Collected data entries
(* ===== verification/Prelude.v ===== *)
(** * Xolotl: a verification development

    Xolotl runs programs on a small execution core, gives them access to resources through
    capabilities, and passes values between them. This library models
    the execution core (crates/xolotl-core), the addressing, capability, grant and value
    types (crates/xolotl-types), the portable compiler (crates/xolotl-graph) and the authority
    side of the kernel (crates/xolotl-kernel) as executable definitions, and proves what makes
    them correct.

    ** The program and its model

    A _host_ loads a program image, creates an execution over storage it supplies, and calls
    [advance] until the execution asks for something; it answers with [complete]. The core
    never calls the host. A linked execution checks each request against a handle table, in
    which handles are derived with fewer rights, released and revoked. Outside the core, a
    grant names resources by a capability pattern; the kernel compiles the grants that match
    an open into a handle with residual checks. Programs are written in a portable source
    algebra and compiled to images; the kernel runs them on values that carry their provenance,
    in a cooperative loop that starts and polls the calls of a driver. Between processes a value
    travels as a document of events; a validator checks them one by one against a grammar, and a
    builder makes a value with its recorded provenance of those that pass.

    Each file opens with the sources it models.
    - Prelude: machine integers, slices, results, the state and error monad [comp] with its
      predicates [wp] (total correctness) and [wlp] (partial), shared lemmas, tactics and hint
      databases.
    - Program: images, admission, maps over instructions, the [Values] interface of hosts
      (program.rs, program/indices.rs).
    - Frame: the arena of continuation frames (frame.rs).
    - Machine: executions (machine.rs, machine/references.rs). MachineInv states the invariant,
      MachineStep, MachineJoin and MachineSafe prove that transitions and scheduling keep it,
      MachineHost does so for the calls of a host, MachineProps states the consequences.
      Scenarios instantiates the host of the crate's tests for the witnesses.
    - Authority: the core's handle table and its slot rules (authority.rs, authority/slot.rs).
    - Stream, Link, Analysis: channels, linked programs, resource analysis (stream.rs, link.rs,
      analysis.rs).
    - Text and Order: the parts of Rust's [str], [i64], [f64], [Ord] and slice sorting that
      the sources use.
    - Path: paths, identifiers, wildcard matching (path.rs, path/).
    - Collection, ValueList, ValueMap, Value: persistent collections and values
      (value/collection/, value.rs, value/resident.rs).
    - Event, Utf8, Validation: the events of a document, the incremental check of UTF-8 and the
      validator with its frames, transactions and effects (value/event.rs,
      value/event/validation.rs, validation/). Workspace is the interface to the storage of map
      keys, with its laws, and the loop that serves the validator's effects (xolotl-value-codec
      validation.rs). Grammar is a machine that reads documents as trees, and shows that the
      validator follows it. MemoryKeys is the paged store of keys (validation/memory.rs).
    - Document says which tree a value has; Reading, which tokens the machine reads. Schema
      states the grammar that event.rs documents and shows that it is what the machine reads.
    - Builder: materialisation of documents (value/event/builder.rs, builder/). Materialize
      relates its frames to the trees that the machine is reading.
    - Cap, CapText: capabilities and their literals (cap.rs).
    - Grant: grants, rights, selectors (grant.rs, parts of resource.rs).
    - GrantPlan, Policy, GrantIndex: planning of request grants (bootstrap.rs), residual checks
      (policy.rs, open/authority.rs), the registry's grant indexes and name resolution
      (registry.rs).
    - KernelHandles: the kernel's handle table (handle.rs of the kernel). KernelTable and
      KernelInsert prove its invariant, KernelProps states the consequences.
    - Source, Portable: portable programs, structural admission, the compiler, transforms
      (xolotl-graph portable.rs, portable/shape.rs, parts of graph.rs and failure.rs).
      PortableLower shows that the compiler's explicit stack is a recursion, PortableCode says
      what the code of an expression is, PortableSpec, PortableShape and PortableProgram
      specify the compiler's parts, PortableProps states the consequences.
    - Taint: provenance and the kernel's runtime values (taint.rs, values.rs).
    - Solo, SoloStep, SoloTurn: an execution of one task, up to provenance, as steps of a small
      configuration. PortableEval evaluates source expressions and relates their code to those
      steps; PortableRun joins compiler, machine and evaluator.
    - Provenance, ProvenanceProps: the label of an execution's input is never lost.
    - Evidence: outputs of executions and the record of unresolved operations (execution.rs).
    - Runtime: the kernel's loop over a linked execution (runtime.rs, runtime/cooperate.rs).
      RuntimeInv relates the calls in its slots to the requests of the machine, for any ledger
      that the driver's world keeps; RuntimeProps and RuntimeTrace state the consequences, the
      latter of the log that any driver can be made to keep.

    ** Conventions

    A method that mutates is a computation [comp S X A] over the state of its object, with the
    early returns of the code as [throw]. What the code must never do is a [Stop]: an index
    out of bounds, arithmetic out of its width, a failed debug assertion, a loop that outlives
    its bound. A theorem in [wp] form, or one that says that a call does not stop, excludes
    all of them, so running out of fuel is never a way to satisfy a theorem. Unsigned
    integers are [N], with their widths written where the source tests or could leave them;
    [usize] has 64 bits. Strings are lists of bytes. Hash maps are finite maps where the code
    does not depend on their order. Names are those of the source, with a prefix where two
    types share a method name.

    ** What the theorems show

    - The machine (C1 to C6, C9, C12, C24): admission is exact; the arena refines one stack per
      task; no sequence of calls crashes an execution; answers are truthful, those to another
      image included, and come within the step budgets; responses are atomic and tickets
      single-use; cleanups start and keep the outcome of their body; suspension keeps the state.
      Unnumbered theorems say that cancellation reaches exactly the subtree, that a finished
      execution stays so and that the end of the root frees every other task.
    - The hosted loop (C8, C14, C20, C23): polling reports the machine's own result and never
      leaves the executor asleep; a driver is asked to act only with authority; every call is
      accounted for once; evidence is never lost silently.
    - Portable programs (C29, C32, C11, C19): a compiled image is the code of its source,
      compilation accepts exactly the sources within its limits and its errors name their
      defects, the limits bound what it makes, and running the image of a source without
      concurrent branches, with no limit of steps and a host that answers at once, returns the
      payload that evaluating the source returns.
    - Provenance (C18): whatever a host does, the sources that tainted the input of an execution
      taint its requests and its result.
    - Handles of the core (C15 to C17, C21): authorization is exact, delegation attenuates,
      revocation is final and transitive, counts are exact. Unnumbered theorems say that keys
      are fresh and that revocation and release spare all other handles.
    - Streams and analysis (C22, C27): a channel is a bounded queue; the analysis finds the
      cycles and forks of a module and solves the equations of its instructions. Unnumbered
      theorems say that a linked execution asks only for what its owner may do, and not after
      revocation.
    - Value documents (C7, C10, C25, C28): the validator accepts exactly the documents of
      the grammar over any lawful storage of keys, the paged store is one, the builder accepts
      exactly the documents of well-formed values within its limits, however the data is cut
      into chunks, and builds the value whose document it was. C28 is an exception found: a reserved
      scheme that the validator lets through.
    - Paths, values, capabilities (C30, C31, C34, C36 to C38): texts and paths correspond, the
      persistent list and map refine sequences and
      finite maps, attenuation never widens (C37 is the exception found), capability literals
      round-trip.
    - Grants in the kernel (C13, C39, C40): indexes lose no applicable grant, planned grants
      stay below their parents, compiled checks allow what some grant allows.
    - Handles of the kernel (C26, C33, C35): the table with its free list and owner index never
      stops, derivation attenuates and is revocable, process cleanup is exact.

    ** Bounds and fuel

    Loops that the code bounds by a counter recurse on it. [advance] takes fuel and C5 shows
    that the step budgets suffice; cancellation and reclamation loops take the number of tasks
    or slots, which the invariants show to be enough; the wildcard matcher, the analysis and
    the grant loops have measures proved to decrease. The height of the persistent index is
    bounded by 91 for any length that [usize] can hold. The compiler's loop takes two turns
    for every expression and its structural admission three, which the equivalence with the
    recursion and the charge of a program show to be enough. The evaluator recurses on the
    nesting of expressions and calls, and says why where it gives no result; C19 asks for two
    continuations per level, and its driver ends for some fuel. The hosted loop recurses on
    its quantum and its slots. The effects of an event take at most three turns of the loop
    that serves them, copies and comparisons of keys at most one per byte. The theorems about
    documents ask for less than 2^64 tokens, so that key identities and lengths do not leave
    64 bits.

    ** Arguments

    The charge of a resident constant, the fingerprint of an image, the numbers of the JSON
    library, the comparison of values that follows shared storage, and the [Display] and
    [Debug] texts of failures and transforms are arguments of the definitions that use them.
    A host's operations are an argument of the evaluator and of the driver in C19. The driver
    of the hosted loop, its calls, the waker and the scheduler are arguments acting on a world
    of any type, of which nothing is assumed but that they return. The capacity that the
    allocator gives a page of keys is an argument, at least the size that was asked for.

    ** Not modelled

    Concurrency and asynchrony other than the cooperative loop: the kernel's actors, locks,
    the drop of retired payloads outside them, and the drivers themselves. Storage, networks,
    gateways, the console and the daemon: input and output around libraries outside the
    sources. Serde formats, hashing and [Debug] output. Allocation failure, and the sharing of
    persistent nodes, which the operations cannot observe. The cursor that emits the events of
    a resident value, and the CBOR framing of events, whose headers a package outside the
    sources encodes. The compiler of native graphs, the planner, state and federation crates.
    The evaluator gives no account of parallel branches and of modules that the host expands
    while a program runs: the theorems about the machine cover them. *)

From stdpp Require Import base numbers list option.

**To do**
Please copy the lines in the records above between the one holding "grant names resources" and the one holding "in a cooperative", inclusive, exactly and with no other line.

**Response to this task**
    grant names resources by a capability pattern; the kernel compiles the grants that match
    an open into a handle with residual checks. Programs are written in a portable source
    algebra and compiled to images; the kernel runs them on values that carry their provenance,
    in a cooperative loop that starts and polls the calls of a driver. Between processes a value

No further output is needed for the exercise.